AHA: High-deductible, Short-term Health Plans To Blame for Medical Debt

AHA: High-deductible, Short-term Health Plans To Blame for Medical Debt


After a recent Urban Institute report found that most people with past-due medical debt owe money to hospitals, the American Hospital Association (AHA) turned the blame elsewhere: short-term limited duration health plans and high-deductible health plans.

Of the more than 15% of American adults who have past-due medical debt, about 73% owe some or all of the money to hospitals, according to the Urban Institute’s report, published last week. It also found that adults with disabilities are more likely than adults without disabilities to have past-due medical debt, and that Black and Latino adults are more likely to have past-due medical debt than White adults.

The report “highlights the issue of medical debt but fails to examine two of the chief driving forces of this debt: inadequate enrollment in comprehensive health care coverage and high-deductible health plans that intentionally push more costs onto patients,” wrote Molly Smith, group vice president for public policy at AHA, in a Monday blog post.

Short-term limited duration health plans and health sharing ministries frequently “appeal” to consumers due to reduced cost, Smith said.

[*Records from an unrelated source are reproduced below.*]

(* ===== verification/DomainGrammar.v ===== *)
(** The grammar of [.domain] files: the rules of
    [packages/oos-dsls-ts/src/generated/grammar.ts], in their order, under the number
    that the references of the file use.  Fields that are the same in every
    rule of the file (no fragments, parameters or call arguments) are left
    out. *)

From S2P Require Export Grammar.

#[local] Set Warnings "-register-all".

(** 0 *)
Definition DomainModel_rule : Rule :=
  PRule (MkParserRule #"DomainModel" true None (Assignment #"domain" AssignSet (RuleCall 1))).

(** 1 *)
Definition DomainDecl_rule : Rule :=
  PRule (MkParserRule #"DomainDecl" false None
    (Group [ Keyword #"domain"; Assignment #"name" AssignSet (RuleCall 16); Keyword #"from";
             Assignment #"source" AssignSet (RuleCall 16); Keyword #"@";
             Assignment #"dsn" AssignSet (RuleCall 16); Keyword #"{";
             Repeat Many (Assignment #"members" AssignAdd (RuleCall 2)); Keyword #"}" ])).

(** 2 *)
Definition DomainMember_rule : Rule :=
  PRule (MkParserRule #"DomainMember" false None
    (Alternatives [ RuleCall 3; RuleCall 5; RuleCall 11; RuleCall 13; RuleCall 14; RuleCall 15 ])).

(** 3 *)
Definition Permission_rule : Rule :=
  PRule (MkParserRule #"Permission" false None
    (Group [ Keyword #"permission"; Assignment #"role" AssignSet (RuleCall 16);
             Assignment #"actions" AssignAdd (RuleCall 4);
             Repeat Many (Group [ Keyword #","; Assignment #"actions" AssignAdd (RuleCall 4) ]) ])).

(** 4 *)
Definition PermissionAction_rule : Rule :=
  PRule (MkParserRule #"PermissionAction" false (Some #"string")
    (Alternatives [ Keyword #"read"; Keyword #"write"; Keyword #"delete" ])).

(** 5 *)
Definition Field_rule : Rule :=
  PRule (MkParserRule #"Field" false None
    (Group [ Keyword #"field"; Assignment #"name" AssignSet (RuleCall 16); Keyword #":";
             Assignment #"type" AssignSet (RuleCall 6);
             Repeat Many (Assignment #"modifiers" AssignAdd (RuleCall 7));
             Repeat Optional (Group [ Keyword #"{";
                                      Repeat Many (Assignment #"examples" AssignAdd (RuleCall 8));
                                      Keyword #"}" ]) ])).

(** 6 *)
Definition FieldType_rule : Rule :=
  PRule (MkParserRule #"FieldType" false (Some #"string")
    (Alternatives [ Keyword #"int"; Keyword #"float"; Keyword #"string"; Keyword #"text"; Keyword #"bool";
                    Keyword #"date"; Keyword #"datetime" ])).

(** 7 *)
Definition FieldModifier_rule : Rule :=
  PRule (MkParserRule #"FieldModifier" false None
    (Alternatives [ Group [ Action #"ReadOnly"; Keyword #"readonly" ];
                    Group [ Action #"Filterable"; Keyword #"filterable" ];
                    Group [ Action #"OptionsRef"; Keyword #"options"; Keyword #"=";
                            Assignment #"meta" AssignSet (CrossReference 13 (RuleCall 16)) ] ])).

(** 8 *)
Definition Example_rule : Rule :=
  PRule (MkParserRule #"Example" false None
    (Group [ Keyword #"example"; Assignment #"op" AssignSet (RuleCall 9);
             Assignment #"value" AssignSet (RuleCall 10);
             Assignment #"description" AssignSet (RuleCall 18) ])).

(** 9 *)
Definition ExampleOp_rule : Rule :=
  PRule (MkParserRule #"ExampleOp" false (Some #"string")
    (Alternatives [ Keyword #"eq"; Keyword #"ne"; Keyword #"lt"; Keyword #"le"; Keyword #"gt";
                    Keyword #"ge"; Keyword #"like"; Keyword #"in" ])).

(** 10 *)
Definition ExampleValue_rule : Rule :=
  PRule (MkParserRule #"ExampleValue" false None
    (Alternatives [ Group [ Action #"StringValue"; Assignment #"value" AssignSet (RuleCall 18) ];
                    Group [ Action #"NumberValue"; Assignment #"value" AssignSet (RuleCall 17) ] ])).

(** 11 *)
Definition Relation_rule : Rule :=
  PRule (MkParserRule #"Relation" false None
    (Group [ Keyword #"relation"; Assignment #"name" AssignSet (RuleCall 16); Keyword #":";
             Assignment #"kind" AssignSet (RuleCall 12); Assignment #"target" AssignSet (RuleCall 16);
             Keyword #"bind"; Keyword #"="; Assignment #"localField" AssignSet (RuleCall 16);
             Keyword #"->"; Assignment #"foreignField" AssignSet (RuleCall 16) ])).

(** 12 *)
Definition RelationKind_rule : Rule :=
  PRule (MkParserRule #"RelationKind" false (Some #"string")
    (Alternatives [ Keyword #"has_many"; Keyword #"has_one"; Keyword #"belongs_to" ])).

(** 13 *)
Definition Meta_rule : Rule :=
  PRule (MkParserRule #"Meta" false None
    (Group [ Keyword #"meta"; Assignment #"name" AssignSet (RuleCall 16); Keyword #"from";
             Assignment #"table" AssignSet (RuleCall 16);
             Assignment #"valueField" AssignSet (RuleCall 16);
             Assignment #"labelField" AssignSet (RuleCall 16);
             Repeat Optional (Group [ Keyword #"order_by"; Assignment #"orderBy" AssignSet (RuleCall 16) ]);
             Repeat Optional (Group [ Keyword #"via"; Assignment #"dsn" AssignSet (RuleCall 16) ]) ])).

(** 14 *)
Definition AiHint_rule : Rule :=
  PRule (MkParserRule #"AiHint" false None
    (Group [ Keyword #"ai"; Assignment #"name" AssignSet (RuleCall 18);
             Assignment #"body" AssignSet (RuleCall 18) ])).

(** 15 *)
Definition AliasList_rule : Rule :=
  PRule (MkParserRule #"AliasList" false None
    (Group [ Keyword #"aliases"; Keyword #"["; Assignment #"values" AssignAdd (RuleCall 18);
             Repeat Many (Group [ Keyword #","; Assignment #"values" AssignAdd (RuleCall 18) ]);
             Keyword #"]" ])).

(** 16 *)
Definition ID_rule : Rule :=
  TRule (MkTerminalRule #"ID" false None #"/[_a-zA-Z][\w_]*/").

(** 17 *)
Definition NUMBER_rule : Rule :=
  TRule (MkTerminalRule #"NUMBER" false (Some #"number") #"/-?[0-9]+(\.[0-9]+)?/").

(** 18 *)
Definition STRING_rule : Rule :=
  TRule (MkTerminalRule #"STRING" false None (#"/" ++ [34]%N ++ #"(\\.|[^" ++ [34]%N ++ #"\\])*" ++ [34]%N ++ #"/")).

(** 19 *)
Definition WS_rule : Rule :=
  TRule (MkTerminalRule #"WS" true None #"/\s+/").

(** 20 *)
Definition ML_COMMENT_rule : Rule :=
  TRule (MkTerminalRule #"ML_COMMENT" true None #"/\/\*[\s\S]*?\*\//").

(** 21 *)
Definition SL_COMMENT_rule : Rule :=
  TRule (MkTerminalRule #"SL_COMMENT" true None #"/\/\/[^\n\r]*/").

Definition DomainGrammar : Grammar :=
  MkGrammar #"Domain"
    [ DomainModel_rule; DomainDecl_rule; DomainMember_rule; Permission_rule; PermissionAction_rule; Field_rule;
      FieldType_rule; FieldModifier_rule; Example_rule; ExampleOp_rule; ExampleValue_rule; Relation_rule;
      RelationKind_rule; Meta_rule; AiHint_rule; AliasList_rule; ID_rule; NUMBER_rule; STRING_rule; WS_rule;
      ML_COMMENT_rule; SL_COMMENT_rule ].
(* ===== verification/EventSchemaGrammar.v ===== *)
(** The grammar of [.event-schema] files: the rules of
    [packages/oos-dsls-ts/src/generated/grammar.ts], in their order, under the number
    that the references of the file use.  Fields that are the same in every
    rule of the file (no fragments, parameters or call arguments) are left
    out. *)

From S2P Require Export Grammar.

#[local] Set Warnings "-register-all".

(** 0 *)
Definition EventSchemaModel_rule : Rule :=
  PRule (MkParserRule #"EventSchemaModel" true None (Assignment #"eventType" AssignSet (RuleCall 1))).

(** 1 *)
Definition EventTypeDecl_rule : Rule :=
  PRule (MkParserRule #"EventTypeDecl" false None
    (Group [ Keyword #"EventType"; Assignment #"name" AssignSet (RuleCall 6); Keyword #"{";
             Repeat Many (Assignment #"fields" AssignAdd (RuleCall 2)); Keyword #"}" ])).

(** 2 *)
Definition FieldDecl_rule : Rule :=
  PRule (MkParserRule #"FieldDecl" false None
    (Group [ Assignment #"required" AssignSet (RuleCall 3); Assignment #"name" AssignSet (RuleCall 5);
             Keyword #":"; Assignment #"type" AssignSet (RuleCall 4) ])).

(** 3 *)
Definition Required_rule : Rule :=
  PRule (MkParserRule #"Required" false (Some #"boolean")
    (Alternatives [ Keyword #"required"; Keyword #"optional" ])).

(** 4 *)
Definition FieldType_rule : Rule :=
  PRule (MkParserRule #"FieldType" false (Some #"string")
    (Alternatives [ Keyword #"string"; Keyword #"number"; Keyword #"boolean"; Keyword #"date";
                    Keyword #"datetime" ])).

(** 5 *)
Definition ID_rule : Rule :=
  TRule (MkTerminalRule #"ID" false None #"/[_a-zA-Z][a-zA-Z0-9_]*/").

(** 6 *)
Definition STRING_rule : Rule :=
  TRule (MkTerminalRule #"STRING" false None (#"/" ++ [34]%N ++ #"(\\.|[^" ++ [34]%N ++ #"\\])*" ++ [34]%N ++ #"/")).

(** 7 *)
Definition WS_rule : Rule :=
  TRule (MkTerminalRule #"WS" true None #"/\s+/").

(** 8 *)
Definition ML_COMMENT_rule : Rule :=
  TRule (MkTerminalRule #"ML_COMMENT" true None #"/\/\*[\s\S]*?\*\//").

(** 9 *)
Definition SL_COMMENT_rule : Rule :=
  TRule (MkTerminalRule #"SL_COMMENT" true None #"/\/\/[^\n\r]*/").

Definition EventSchemaGrammar : Grammar :=
  MkGrammar #"EventSchema"
    [ EventSchemaModel_rule; EventTypeDecl_rule; FieldDecl_rule; Required_rule; FieldType_rule; ID_rule;
      STRING_rule; WS_rule; ML_COMMENT_rule; SL_COMMENT_rule ].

“The reason they are cheaper is because when you read the fine print you discover they cover fewer benefits and include few-to-no consumer protections, like required coverage of pre-existing conditions and limits on out-of-pocket costs,” Smith declared. “Subscribers for these types of plans often find themselves responsible for their entire medical bill without any help from their health plan and can accumulate significant medical debt.”

High-deductible health plans have similar problems, Smith added.

“These plans are specifically designed to increase patients’ financial exposure through high cost-sharing – the amount the subscriber must pay out-of-pocket. Yet, many individuals enrolled in these plans find they can’t manage the gap between what their insurance pays and what they themselves owe as a result,” she said. “It’s not a mystery why high-deductible health plans contribute to medical debt.”

Ending “deceptively inadequate health plans” is needed due to current and upcoming gaps with coverage, Smith said. This includes the fact that some states have not expanded Medicaid, and that up to 18 million people could lose coverage once Medicaid redeterminations resume April 1 after being on hold for three years.

Smith listed several possible solutions to combat medical debt. These solutions include only selling high-deductible health plans to those who have proven that they have the means to afford the cost-sharing, and lowering maximum out-of-pocket cost-sharing limits.

“Hospitals and other providers do not determine how much insured patients owe for their care. Instead, that amount is set by the health plan,” Smith declared. “While every hospital has a financial assistance policy to help those most in need, they can only help so much and so many. And no matter how generous, hospital financial assistance will never be a substitute for a health plan that covers preventive and necessary care at an affordable price on the front and back end of coverage.”

America’s Health Insurance Plans (AHIP) did not immediately return a request for comment.